— Directions —
Retype the whole listing, character for character.

— Dataset content —
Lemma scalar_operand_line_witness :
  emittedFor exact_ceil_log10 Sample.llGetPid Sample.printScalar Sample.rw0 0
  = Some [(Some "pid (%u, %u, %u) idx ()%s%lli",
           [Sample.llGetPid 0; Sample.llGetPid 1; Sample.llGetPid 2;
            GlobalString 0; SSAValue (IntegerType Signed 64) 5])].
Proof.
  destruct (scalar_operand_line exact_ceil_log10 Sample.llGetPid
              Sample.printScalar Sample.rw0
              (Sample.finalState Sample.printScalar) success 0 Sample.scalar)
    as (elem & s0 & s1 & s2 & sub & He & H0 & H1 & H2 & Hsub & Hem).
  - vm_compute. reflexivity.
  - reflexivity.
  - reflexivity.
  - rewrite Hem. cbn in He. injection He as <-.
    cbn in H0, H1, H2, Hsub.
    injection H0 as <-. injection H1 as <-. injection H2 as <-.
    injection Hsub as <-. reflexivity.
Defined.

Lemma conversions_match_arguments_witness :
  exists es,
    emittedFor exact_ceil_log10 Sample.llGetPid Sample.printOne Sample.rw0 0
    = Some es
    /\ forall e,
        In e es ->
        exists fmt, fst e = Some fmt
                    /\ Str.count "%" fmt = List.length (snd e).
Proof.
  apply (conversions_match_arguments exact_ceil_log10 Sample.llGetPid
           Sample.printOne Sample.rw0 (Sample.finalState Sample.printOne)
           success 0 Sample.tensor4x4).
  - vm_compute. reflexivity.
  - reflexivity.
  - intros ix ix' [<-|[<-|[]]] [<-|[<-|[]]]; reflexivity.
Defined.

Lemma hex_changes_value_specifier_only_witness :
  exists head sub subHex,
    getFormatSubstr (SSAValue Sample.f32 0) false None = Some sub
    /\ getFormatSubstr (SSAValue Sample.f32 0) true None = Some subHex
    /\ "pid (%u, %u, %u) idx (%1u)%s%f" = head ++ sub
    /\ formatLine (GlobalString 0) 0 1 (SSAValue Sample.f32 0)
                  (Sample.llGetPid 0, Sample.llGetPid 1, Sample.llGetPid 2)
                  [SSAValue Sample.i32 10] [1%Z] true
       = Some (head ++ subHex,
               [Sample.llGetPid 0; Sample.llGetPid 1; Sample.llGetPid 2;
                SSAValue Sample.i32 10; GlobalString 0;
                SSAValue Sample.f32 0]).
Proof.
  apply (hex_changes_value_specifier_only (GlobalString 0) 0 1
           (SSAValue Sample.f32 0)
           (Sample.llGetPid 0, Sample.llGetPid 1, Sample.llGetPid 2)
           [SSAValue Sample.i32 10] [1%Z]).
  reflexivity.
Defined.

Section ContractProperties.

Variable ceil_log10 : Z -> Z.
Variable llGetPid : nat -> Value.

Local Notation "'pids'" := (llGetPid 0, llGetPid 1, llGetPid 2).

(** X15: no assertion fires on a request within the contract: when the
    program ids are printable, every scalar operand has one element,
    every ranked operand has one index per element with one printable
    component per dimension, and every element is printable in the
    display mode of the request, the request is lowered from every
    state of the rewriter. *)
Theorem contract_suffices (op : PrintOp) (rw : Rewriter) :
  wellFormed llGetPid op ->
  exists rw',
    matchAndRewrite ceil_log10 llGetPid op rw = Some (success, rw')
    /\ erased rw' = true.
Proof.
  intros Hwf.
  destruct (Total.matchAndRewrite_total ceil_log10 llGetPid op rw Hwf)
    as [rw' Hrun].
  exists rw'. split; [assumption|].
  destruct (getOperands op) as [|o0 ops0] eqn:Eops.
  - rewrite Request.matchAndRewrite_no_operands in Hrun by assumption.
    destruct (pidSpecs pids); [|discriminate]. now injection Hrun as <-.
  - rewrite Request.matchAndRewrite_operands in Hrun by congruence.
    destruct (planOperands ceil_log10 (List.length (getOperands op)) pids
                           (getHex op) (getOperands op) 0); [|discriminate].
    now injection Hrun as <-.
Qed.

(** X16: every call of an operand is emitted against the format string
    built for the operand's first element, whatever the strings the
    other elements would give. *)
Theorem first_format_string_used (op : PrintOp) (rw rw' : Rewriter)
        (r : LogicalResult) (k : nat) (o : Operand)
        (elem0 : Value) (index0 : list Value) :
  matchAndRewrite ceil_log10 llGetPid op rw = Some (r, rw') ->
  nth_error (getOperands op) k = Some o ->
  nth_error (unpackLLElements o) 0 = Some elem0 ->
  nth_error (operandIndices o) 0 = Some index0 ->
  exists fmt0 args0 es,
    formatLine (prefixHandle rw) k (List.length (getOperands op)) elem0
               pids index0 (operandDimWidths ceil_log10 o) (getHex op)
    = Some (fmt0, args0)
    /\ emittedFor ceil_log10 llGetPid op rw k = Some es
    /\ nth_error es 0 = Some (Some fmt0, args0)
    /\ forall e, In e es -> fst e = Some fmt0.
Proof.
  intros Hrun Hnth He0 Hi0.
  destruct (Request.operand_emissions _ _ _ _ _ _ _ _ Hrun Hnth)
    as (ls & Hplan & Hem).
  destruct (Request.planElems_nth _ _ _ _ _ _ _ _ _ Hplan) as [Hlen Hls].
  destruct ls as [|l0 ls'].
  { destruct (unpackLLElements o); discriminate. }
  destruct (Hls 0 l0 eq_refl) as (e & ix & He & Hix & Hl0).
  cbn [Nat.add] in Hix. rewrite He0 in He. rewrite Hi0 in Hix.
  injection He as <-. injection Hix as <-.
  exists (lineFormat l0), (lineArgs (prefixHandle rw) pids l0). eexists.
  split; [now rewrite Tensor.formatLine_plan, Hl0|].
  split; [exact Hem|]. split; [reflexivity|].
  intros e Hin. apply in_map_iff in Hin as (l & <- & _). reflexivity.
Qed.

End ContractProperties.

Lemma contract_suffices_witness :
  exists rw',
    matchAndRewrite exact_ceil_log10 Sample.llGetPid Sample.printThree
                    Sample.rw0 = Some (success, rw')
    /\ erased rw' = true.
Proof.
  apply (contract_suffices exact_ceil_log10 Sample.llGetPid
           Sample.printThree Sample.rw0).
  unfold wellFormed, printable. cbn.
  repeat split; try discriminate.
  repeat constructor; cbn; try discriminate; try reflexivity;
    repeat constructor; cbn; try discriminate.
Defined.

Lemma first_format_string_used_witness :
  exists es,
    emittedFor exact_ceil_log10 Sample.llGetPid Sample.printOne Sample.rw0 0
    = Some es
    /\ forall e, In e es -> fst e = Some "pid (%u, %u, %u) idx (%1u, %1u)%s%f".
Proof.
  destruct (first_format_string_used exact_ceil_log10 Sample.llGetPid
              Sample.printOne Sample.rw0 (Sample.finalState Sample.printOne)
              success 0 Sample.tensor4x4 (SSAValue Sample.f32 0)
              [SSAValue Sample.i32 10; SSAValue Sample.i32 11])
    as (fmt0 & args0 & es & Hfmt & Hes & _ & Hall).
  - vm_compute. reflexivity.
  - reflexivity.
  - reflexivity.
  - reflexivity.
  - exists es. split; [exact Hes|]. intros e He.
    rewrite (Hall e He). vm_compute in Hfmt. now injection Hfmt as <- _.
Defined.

— Written answer —
Lemma scalar_operand_line_witness :
  emittedFor exact_ceil_log10 Sample.llGetPid Sample.printScalar Sample.rw0 0
  = Some [(Some "pid (%u, %u, %u) idx ()%s%lli",
           [Sample.llGetPid 0; Sample.llGetPid 1; Sample.llGetPid 2;
            GlobalString 0; SSAValue (IntegerType Signed 64) 5])].
Proof.
  destruct (scalar_operand_line exact_ceil_log10 Sample.llGetPid
              Sample.printScalar Sample.rw0
              (Sample.finalState Sample.printScalar) success 0 Sample.scalar)
    as (elem & s0 & s1 & s2 & sub & He & H0 & H1 & H2 & Hsub & Hem).
  - vm_compute. reflexivity.
  - reflexivity.
  - reflexivity.
  - rewrite Hem. cbn in He. injection He as <-.
    cbn in H0, H1, H2, Hsub.
    injection H0 as <-. injection H1 as <-. injection H2 as <-.
    injection Hsub as <-. reflexivity.
Defined.

Lemma conversions_match_arguments_witness :
  exists es,
    emittedFor exact_ceil_log10 Sample.llGetPid Sample.printOne Sample.rw0 0
    = Some es
    /\ forall e,
        In e es ->
        exists fmt, fst e = Some fmt
                    /\ Str.count "%" fmt = List.length (snd e).
Proof.
  apply (conversions_match_arguments exact_ceil_log10 Sample.llGetPid
           Sample.printOne Sample.rw0 (Sample.finalState Sample.printOne)
           success 0 Sample.tensor4x4).
  - vm_compute. reflexivity.
  - reflexivity.
  - intros ix ix' [<-|[<-|[]]] [<-|[<-|[]]]; reflexivity.
Defined.

Lemma hex_changes_value_specifier_only_witness :
  exists head sub subHex,
    getFormatSubstr (SSAValue Sample.f32 0) false None = Some sub
    /\ getFormatSubstr (SSAValue Sample.f32 0) true None = Some subHex
    /\ "pid (%u, %u, %u) idx (%1u)%s%f" = head ++ sub
    /\ formatLine (GlobalString 0) 0 1 (SSAValue Sample.f32 0)
                  (Sample.llGetPid 0, Sample.llGetPid 1, Sample.llGetPid 2)
                  [SSAValue Sample.i32 10] [1%Z] true
       = Some (head ++ subHex,
               [Sample.llGetPid 0; Sample.llGetPid 1; Sample.llGetPid 2;
                SSAValue Sample.i32 10; GlobalString 0;
                SSAValue Sample.f32 0]).
Proof.
  apply (hex_changes_value_specifier_only (GlobalString 0) 0 1
           (SSAValue Sample.f32 0)
           (Sample.llGetPid 0, Sample.llGetPid 1, Sample.llGetPid 2)
           [SSAValue Sample.i32 10] [1%Z]).
  reflexivity.
Defined.

Section ContractProperties.

Variable ceil_log10 : Z -> Z.
Variable llGetPid : nat -> Value.

Local Notation "'pids'" := (llGetPid 0, llGetPid 1, llGetPid 2).

(** X15: no assertion fires on a request within the contract: when the
    program ids are printable, every scalar operand has one element,
    every ranked operand has one index per element with one printable
    component per dimension, and every element is printable in the
    display mode of the request, the request is lowered from every
    state of the rewriter. *)
Theorem contract_suffices (op : PrintOp) (rw : Rewriter) :
  wellFormed llGetPid op ->
  exists rw',
    matchAndRewrite ceil_log10 llGetPid op rw = Some (success, rw')
    /\ erased rw' = true.
Proof.
  intros Hwf.
  destruct (Total.matchAndRewrite_total ceil_log10 llGetPid op rw Hwf)
    as [rw' Hrun].
  exists rw'. split; [assumption|].
  destruct (getOperands op) as [|o0 ops0] eqn:Eops.
  - rewrite Request.matchAndRewrite_no_operands in Hrun by assumption.
    destruct (pidSpecs pids); [|discriminate]. now injection Hrun as <-.
  - rewrite Request.matchAndRewrite_operands in Hrun by congruence.
    destruct (planOperands ceil_log10 (List.length (getOperands op)) pids
                           (getHex op) (getOperands op) 0); [|discriminate].
    now injection Hrun as <-.
Qed.

(** X16: every call of an operand is emitted against the format string
    built for the operand's first element, whatever the strings the
    other elements would give. *)
Theorem first_format_string_used (op : PrintOp) (rw rw' : Rewriter)
        (r : LogicalResult) (k : nat) (o : Operand)
        (elem0 : Value) (index0 : list Value) :
  matchAndRewrite ceil_log10 llGetPid op rw = Some (r, rw') ->
  nth_error (getOperands op) k = Some o ->
  nth_error (unpackLLElements o) 0 = Some elem0 ->
  nth_error (operandIndices o) 0 = Some index0 ->
  exists fmt0 args0 es,
    formatLine (prefixHandle rw) k (List.length (getOperands op)) elem0
               pids index0 (operandDimWidths ceil_log10 o) (getHex op)
    = Some (fmt0, args0)
    /\ emittedFor ceil_log10 llGetPid op rw k = Some es
    /\ nth_error es 0 = Some (Some fmt0, args0)
    /\ forall e, In e es -> fst e = Some fmt0.
Proof.
  intros Hrun Hnth He0 Hi0.
  destruct (Request.operand_emissions _ _ _ _ _ _ _ _ Hrun Hnth)
    as (ls & Hplan & Hem).
  destruct (Request.planElems_nth _ _ _ _ _ _ _ _ _ Hplan) as [Hlen Hls].
  destruct ls as [|l0 ls'].
  { destruct (unpackLLElements o); discriminate. }
  destruct (Hls 0 l0 eq_refl) as (e & ix & He & Hix & Hl0).
  cbn [Nat.add] in Hix. rewrite He0 in He. rewrite Hi0 in Hix.
  injection He as <-. injection Hix as <-.
  exists (lineFormat l0), (lineArgs (prefixHandle rw) pids l0). eexists.
  split; [now rewrite Tensor.formatLine_plan, Hl0|].
  split; [exact Hem|]. split; [reflexivity|].
  intros e Hin. apply in_map_iff in Hin as (l & <- & _). reflexivity.
Qed.

End ContractProperties.

Lemma contract_suffices_witness :
  exists rw',
    matchAndRewrite exact_ceil_log10 Sample.llGetPid Sample.printThree
                    Sample.rw0 = Some (success, rw')
    /\ erased rw' = true.
Proof.
  apply (contract_suffices exact_ceil_log10 Sample.llGetPid
           Sample.printThree Sample.rw0).
  unfold wellFormed, printable. cbn.
  repeat split; try discriminate.
  repeat constructor; cbn; try discriminate; try reflexivity;
    repeat constructor; cbn; try discriminate.
Defined.

Lemma first_format_string_used_witness :
  exists es,
    emittedFor exact_ceil_log10 Sample.llGetPid Sample.printOne Sample.rw0 0
    = Some es
    /\ forall e, In e es -> fst e = Some "pid (%u, %u, %u) idx (%1u, %1u)%s%f".
Proof.
  destruct (first_format_string_used exact_ceil_log10 Sample.llGetPid
              Sample.printOne Sample.rw0 (Sample.finalState Sample.printOne)
              success 0 Sample.tensor4x4 (SSAValue Sample.f32 0)
              [SSAValue Sample.i32 10; SSAValue Sample.i32 11])
    as (fmt0 & args0 & es & Hfmt & Hes & _ & Hall).
  - vm_compute. reflexivity.
  - reflexivity.
  - reflexivity.
  - reflexivity.
  - exists es. split; [exact Hes|]. intros e He.
    rewrite (Hall e He). vm_compute in Hfmt. now injection Hfmt as <- _.
Defined.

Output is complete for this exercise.